(* ===== verification/StoreLogic.v ===== *)
(** * Reasoning about store operations

    [answer m s] is what [m] returns from [s] when nothing fails; [readonly m]
    says that [m] never changes the state and returns its answer unless the
    backend fails.  [spec] is correctness under every schedule of faults; with
    [clean] it gives total correctness of a run without faults ([spec_run]). *)

From stdpp Require Import base gmap strings list sorting.
From Stdlib Require Import ZArith Lia.
From S2P Require Import Prelude GoLib StoreTypes StoreMonad StoreCore.

Local Open Scope Z_scope.
Local Open Scope store_scope.

(** Errors that come from the backend. *)
Fixpoint backend_error (e : store_error) : Prop :=
  match e with
  | BackendError _ => True
  | ErrIncompleteStagedSetBy _ i | WrappedError _ i => backend_error i
  | JoinedError a b => backend_error a /\ backend_error b
  | _ => False
  end.

Lemma backend_error_not_found e : backend_error e -> is_not_found e = false.
Proof. induction e as [| | | | | | | | | | | | | | | | | | | | | | |a IHa b IHb| | | | |]; try done. cbn. intros [Ha Hb]. by rewrite IHa, IHb. Qed.

Definition answer {S A} (m : Act S A) (s : S) : result store_error A :=
  match m no_faults s 0%nat with
  | Done a _ _ => Ok a
  | Failed e _ _ => Err e
  | Crashed _ => Err (PlainError "crashed")
  end.

Record readonly {S A} (m : Act S A) : Prop := {
  readonly_any : forall fs s n,
    match m fs s n with
    | Done a s' _ => s' = s /\ answer m s = Ok a
    | Failed e s' _ => s' = s /\ (answer m s = Err e \/ backend_error e)
    | Crashed s' => s' = s
    end;
  readonly_clean : forall s n, exists n',
    m no_faults s n = match answer m s with Ok a => Done a s n' | Err e => Failed e s n' end }.

Section ReadOnly.
Context {S : Type}.

Lemma answer_ret {A} (a : A) (s : S) : answer (ret a) s = Ok a.
Proof. done. Qed.
Lemma answer_fail {A} e (s : S) : answer (@fail S A e) s = Err e.
Proof. done. Qed.

Lemma readonly_ret {A} (a : A) : readonly (@ret S A a).
Proof. split; intros; cbn; eauto. Qed.
Lemma readonly_fail {A} e : readonly (@fail S A e).
Proof. split; intros; cbn; eauto. Qed.

Lemma answer_bind {A B} (m : Act S A) (k : A -> Act S B) s :
  readonly m -> (forall a, readonly (k a)) -> answer (abind m k) s = rbind (answer m s) (fun a => answer (k a) s).
Proof.
  intros Hm Hk. destruct (readonly_clean _ Hm s 0%nat) as [n' Hn]. unfold answer at 1, abind. rewrite Hn.
  destruct (answer m s) as [a|e]; [|done]. destruct (readonly_clean _ (Hk a) s n') as [n2 Hn2]. rewrite Hn2. cbn [rbind].
  by destruct (answer (k a) s).
Qed.

Lemma readonly_bind {A B} (m : Act S A) (k : A -> Act S B) :
  readonly m -> (forall a, readonly (k a)) -> readonly (abind m k).
Proof.
  intros Hm Hk. split.
  - intros fs s n. pose proof (answer_bind m k s Hm Hk) as Ha. unfold abind at 1. pose proof (readonly_any _ Hm fs s n) as H1.
    destruct (m fs s n) as [a s1 n1|e s1 n1|s1]; [|..].
    + destruct H1 as [-> H1]. rewrite H1 in Ha. cbn [rbind] in Ha. rewrite Ha. apply (readonly_any _ (Hk a)).
    + destruct H1 as [-> [H1|H1]]; [|eauto]. rewrite H1 in Ha. eauto.
    + done.
  - intros s n. rewrite (answer_bind m k s Hm Hk). destruct (readonly_clean _ Hm s n) as [n1 H1]. unfold abind. rewrite H1.
    destruct (answer m s) as [a|e]; cbn [rbind]; [|eauto]. apply (readonly_clean _ (Hk a)).
Qed.

Lemma answer_attempt {A B} (m : Act S A) (k : result store_error A -> Act S B) s :
  readonly m -> (forall r, readonly (k r)) -> answer (abind (attempt m) k) s = answer (k (answer m s)) s.
Proof.
  intros Hm Hk. destruct (readonly_clean _ Hm s 0%nat) as [n' Hn]. unfold answer at 1, abind, attempt. rewrite Hn.
  destruct (answer m s) as [a|e].
  - destruct (readonly_clean _ (Hk (Ok a)) s n') as [n2 Hn2]. rewrite Hn2. by destruct (answer (k (Ok a)) s).
  - destruct (readonly_clean _ (Hk (Err e)) s n') as [n2 Hn2]. rewrite Hn2. by destruct (answer (k (Err e)) s).
Qed.

(** The error handler passes a backend error on. *)
Definition passes {A B} (k : result store_error A -> Act S B) : Prop :=
  forall e, backend_error e -> exists e', k (Err e) = fail e' /\ backend_error e'.

Lemma readonly_attempt {A B} (m : Act S A) (k : result store_error A -> Act S B) :
  readonly m -> (forall r, readonly (k r)) -> passes k -> readonly (abind (attempt m) k).
Proof.
  intros Hm Hk Hp. split.
  - intros fs s n. rewrite (answer_attempt m k s Hm Hk). unfold abind, attempt. pose proof (readonly_any _ Hm fs s n) as H1.
    destruct (m fs s n) as [a s1 n1|e s1 n1|s1]; [|..].
    + destruct H1 as [-> ->]. apply (readonly_any _ (Hk (Ok a))).
    + destruct H1 as [-> [->|He]]; [apply (readonly_any _ (Hk (Err e)))|].
      destruct (Hp e He) as (e' & -> & He'). cbn. eauto.
    + done.
  - intros s n. rewrite (answer_attempt m k s Hm Hk). destruct (readonly_clean _ Hm s n) as [n1 H1].
    unfold abind, attempt. rewrite H1. destruct (answer m s) as [a|e]; apply (readonly_clean _ (Hk _)).
Qed.

Lemma answer_read {A} (f : S -> A) s : answer (prim_read f) s = Ok (f s).
Proof. done. Qed.
Lemma readonly_read {A} (f : S -> A) : readonly (prim_read f).
Proof.
  split; intros; rewrite answer_read.
  - unfold prim_read. destruct (fs n); cbn; eauto.
  - cbn. eauto.
Qed.

(** A read-only action in the two logics. *)
Lemma spec_readonly {A} (m : Act S A) (P : S -> Prop) (Q : A -> S -> Prop) (E : store_error -> S -> Prop) (C : S -> Prop) :
  readonly m -> (forall s a, P s -> answer m s = Ok a -> Q a s) -> (forall s e, P s -> answer m s = Err e \/ backend_error e -> E e s) ->
  (forall s, P s -> C s) -> spec m P Q E C.
Proof.
  intros Hm HQ HE HC fs s n Hs. pose proof (readonly_any _ Hm fs s n) as H1.
  destruct (m fs s n) as [a s1 n1|e s1 n1|s1]; [destruct H1 as [-> ?]|destruct H1 as [-> ?]|subst s1]; eauto.
Qed.

(** [m] fails without faults only for reasons of its own. *)
Definition clean {A} (m : Act S A) : Prop :=
  forall s n, match m no_faults s n with
              | Done _ _ _ => True
              | Failed e _ _ => ~ backend_error e
              | Crashed _ => False
              end.

Lemma clean_ret {A} (a : A) : clean (ret a).
Proof. done. Qed.
Lemma clean_fail {A} e : ~ backend_error e -> clean (@fail S A e).
Proof. by intros He s n. Qed.
Lemma clean_read {A} (f : S -> A) : clean (prim_read f).
Proof. done. Qed.
Lemma clean_write (f : S -> S) : clean (prim_write f).
Proof. done. Qed.

Lemma clean_bind {A B} (m : Act S A) (k : A -> Act S B) : clean m -> (forall a, clean (k a)) -> clean (abind m k).
Proof. intros Hm Hk s n. unfold abind. specialize (Hm s n). destruct (m no_faults s n); [apply Hk|done..]. Qed.

Lemma clean_attempt {A B} (m : Act S A) (k : result store_error A -> Act S B) :
  clean m -> (forall a, clean (k (Ok a))) -> (forall e, ~ backend_error e -> clean (k (Err e))) -> clean (abind (attempt m) k).
Proof. intros Hm Hk He s n. unfold abind, attempt. specialize (Hm s n). destruct (m no_faults s n); [apply Hk|by apply He|done]. Qed.

Lemma clean_for_all {A} (f : A -> Act S unit) xs : (forall x, clean (f x)) -> clean (for_all f xs).
Proof. intros Hf. induction xs; cbn [for_all]; [apply clean_ret|by apply clean_bind]. Qed.

Lemma clean_ignore {A} (m : Act S A) : clean m -> clean (ignore m).
Proof. intros Hm. apply clean_attempt; [done|..]; intros; apply clean_ret. Qed.

Lemma clean_check_ctx ctx : clean (@check_ctx S ctx).
Proof. destruct ctx; [apply clean_fail|apply clean_ret]; auto. Qed.

(** Total correctness without faults, from the specification under faults. *)
Lemma spec_run {A} (m : Act S A) P Q E C s n :
  spec m P Q E C -> clean m -> P s -> (forall e s', E e s' -> ~ backend_error e -> False) ->
  exists a s' n', m no_faults s n = Done a s' n' /\ Q a s'.
Proof.
  intros Hm Hc Hs He. specialize (Hm no_faults s n Hs). specialize (Hc s n).
  destruct (m no_faults s n) as [a s' n'|e s' n'|s']; [eauto|by destruct (He e s')|done].
Qed.
End ReadOnly.

(** ** Loads *)

Section Loads.
Context {S : Type} `{KVBackend S} {A : Type} `{JSONRecord A}.

Definition decode (coll key : string) (v : option value) : result store_error A :=
  match v with
  | None => Err ErrNotFound
  | Some v => match of_json v with Some a => Ok a | None => Err (ParseError coll key) end
  end.

Definition decode_optional (coll key : string) (v : option value) : result store_error (option A) :=
  match v with
  | None => Ok None
  | Some v => match of_json v with Some a => Ok (Some a) | None => Err (ParseError coll key) end
  end.

Lemma readonly_loadJSON t coll key : readonly (loadJSON (A:=A) t coll key : Act S A).
Proof.
  apply readonly_bind; [apply readonly_read|]. intros [v|]; [|apply readonly_fail].
  destruct (of_json v); [apply readonly_ret|apply readonly_fail].
Qed.

Lemma answer_loadJSON t coll key s : answer (loadJSON t coll key) s = decode coll key (kv_get t coll key s).
Proof. unfold answer, loadJSON, abind, get, prim_read, no_faults, decode. destruct (kv_get t coll key s) as [v|]; [|done]. by destruct (of_json v). Qed.

Lemma readonly_load_optional t coll key : readonly (load_optional t coll key : Act S (option A)).
Proof.
  apply readonly_attempt.
  - apply readonly_loadJSON.
  - intros [a|e]; [apply readonly_ret|]. destruct (is_not_found e); [apply readonly_ret|apply readonly_fail].
  - intros e He. rewrite (backend_error_not_found e He). eauto.
Qed.

Lemma answer_load_optional t coll key s : answer (load_optional t coll key) s = decode_optional coll key (kv_get t coll key s).
Proof.
  unfold load_optional. rewrite answer_attempt.
  - rewrite answer_loadJSON. unfold decode, decode_optional. destruct (kv_get t coll key s) as [v|]; [|done]. by destruct (of_json v).
  - apply readonly_loadJSON.
  - intros [a|e]; [apply readonly_ret|]. destruct (is_not_found e); [apply readonly_ret|apply readonly_fail].
Qed.

Lemma readonly_load_or t coll key miss : readonly (load_or t coll key miss : Act S A).
Proof. apply readonly_bind; [apply readonly_load_optional|]. intros [a|]; [apply readonly_ret|apply readonly_fail]. Qed.
End Loads.

Lemma readonly_check_ctx {S} ctx : readonly (@check_ctx S ctx).
Proof. destruct ctx; [apply readonly_fail|apply readonly_ret]. Qed.

Lemma readonly_for_all {S A} (f : A -> Act S unit) xs : (forall x, readonly (f x)) -> readonly (for_all f xs).
Proof. intros Hf. induction xs; cbn [for_all]; [apply readonly_ret|by apply readonly_bind]. Qed.

(** A loop of checks passes when every check does. *)
Lemma answer_for_all {S A} (f : A -> Act S unit) xs s :
  (forall x, readonly (f x)) -> answer (for_all f xs) s = Ok tt <-> Forall (fun x => answer (f x) s = Ok tt) xs.
Proof.
  intros Hf. induction xs as [|x xs IH]; cbn [for_all]; [split; [by constructor|done]|].
  rewrite answer_bind; [|done|intros; by apply readonly_for_all]. rewrite Forall_cons, <- IH.
  destruct (answer (f x) s) as [[]|]; cbn [rbind]; [tauto|]. split; [done|]. by intros [? _].
Qed.

Section Reads.
Context {S : Type} `{KVBackend S}.
Lemma readonly_get t c k : readonly (get t c k : Act S _).
Proof. apply readonly_read. Qed.
Lemma readonly_list t c : readonly (list_records t c : Act S _).
Proof. apply readonly_read. Qed.
Lemma readonly_generation t : readonly (generation t : Act S _).
Proof. apply readonly_read. Qed.
Lemma answer_list t c s : answer (list_records t c) s = Ok (kv_list t c s).
Proof. done. Qed.
Lemma answer_generation t s : answer (generation t) s = Ok (kv_generation t s).
Proof. done. Qed.
End Reads.

Create HintDb readonly.
#[export] Hint Resolve readonly_ret readonly_fail readonly_get readonly_list readonly_generation readonly_loadJSON : readonly.
#[export] Hint Resolve readonly_load_optional readonly_load_or readonly_check_ctx readonly_for_all : readonly.

(** Decides [readonly] of an action by its structure, leaving the handlers of
    [attempt] to be checked. *)
Ltac readonly :=
  repeat first
    [ progress intros
    | match goal with |- readonly (abind (attempt _) _) => eapply readonly_attempt end
    | match goal with |- readonly (abind _ _) => eapply readonly_bind end
    | match goal with |- readonly (withLock _) => unfold withLock end
    | solve [eauto with readonly nocore]
    | match goal with |- readonly (match ?x with _ => _ end) => destruct x eqn:? end ].

Create HintDb clean.

(** Decides [clean] the same way. *)
Ltac clean :=
  repeat first
    [ progress intros
    | match goal with |- clean (abind (attempt _) _) => apply clean_attempt end
    | match goal with |- clean (abind _ _) => apply clean_bind end
    | match goal with |- clean (withLock _) => unfold withLock end
    | match goal with |- clean (for_all _ _) => apply clean_for_all end
    | match goal with |- clean (ignore _) => apply clean_ignore end
    | apply clean_ret | apply clean_check_ctx
    | apply clean_read | apply clean_write
    | apply clean_fail; first [assumption | exact (fun H => H)]
    | solve [eauto with clean nocore]
    | match goal with |- clean (match ?x with _ => _ end) => destruct x eqn:? end ].

Section Clean.
Context {S : Type} `{KVBackend S} {A : Type} `{JSONRecord A}.
Lemma clean_loadJSON t c k : clean (loadJSON t c k : Act S A).
Proof. unfold loadJSON, get. clean. Qed.
Lemma clean_load_optional t c k : clean (load_optional t c k : Act S (option A)).
Proof. unfold load_optional, loadJSON, get. clean. Qed.
End Clean.
#[export] Hint Resolve clean_loadJSON clean_load_optional : clean.

(** Reads through writes. *)
Ltac kv_simp :=
  repeat match goal with
    | |- context [kv_get _ _ _ (kv_put _ _ _ _ _)] => rewrite get_put
    | |- context [kv_get _ _ _ (kv_del _ _ _ _)] => rewrite get_del
    | |- context [kv_get _ _ _ (kv_setGeneration _ _ _)] => rewrite get_setGeneration
    | |- context [kv_generation _ (kv_put _ _ _ _ _)] => rewrite generation_put
    | |- context [kv_generation _ (kv_del _ _ _ _)] => rewrite generation_del
    | |- context [kv_generation _ (kv_setGeneration _ _ _)] => rewrite generation_setGeneration
    | |- context [@decide ?P ?D] =>
        let Hkv := fresh "Hkv" in
        lazymatch P with
        | ?a = _ /\ _ => destruct (@decide P D) as [(? & ? & Hkv)|Hkv]; [try discriminate; try subst a|]
        | _ => destruct (@decide P D) as [Hkv|Hkv]; [try discriminate|]
        end
    end.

────────────────────────────────────────

Task requirements
The entries above hold the needed span. Transcribe exactly the lines from the one with "apply readonly_bind]. Qed." to the one with "(forall x, readonly (f x)) -> answer", both included.

Result of this exercise
Proof. intros Hf. induction xs; cbn [for_all]; [apply readonly_ret|by apply readonly_bind]. Qed.

(** A loop of checks passes when every check does. *)
Lemma answer_for_all {S A} (f : A -> Act S unit) xs s :
  (forall x, readonly (f x)) -> answer (for_all f xs) s = Ok tt <-> Forall (fun x => answer (f x) s = Ok tt) xs.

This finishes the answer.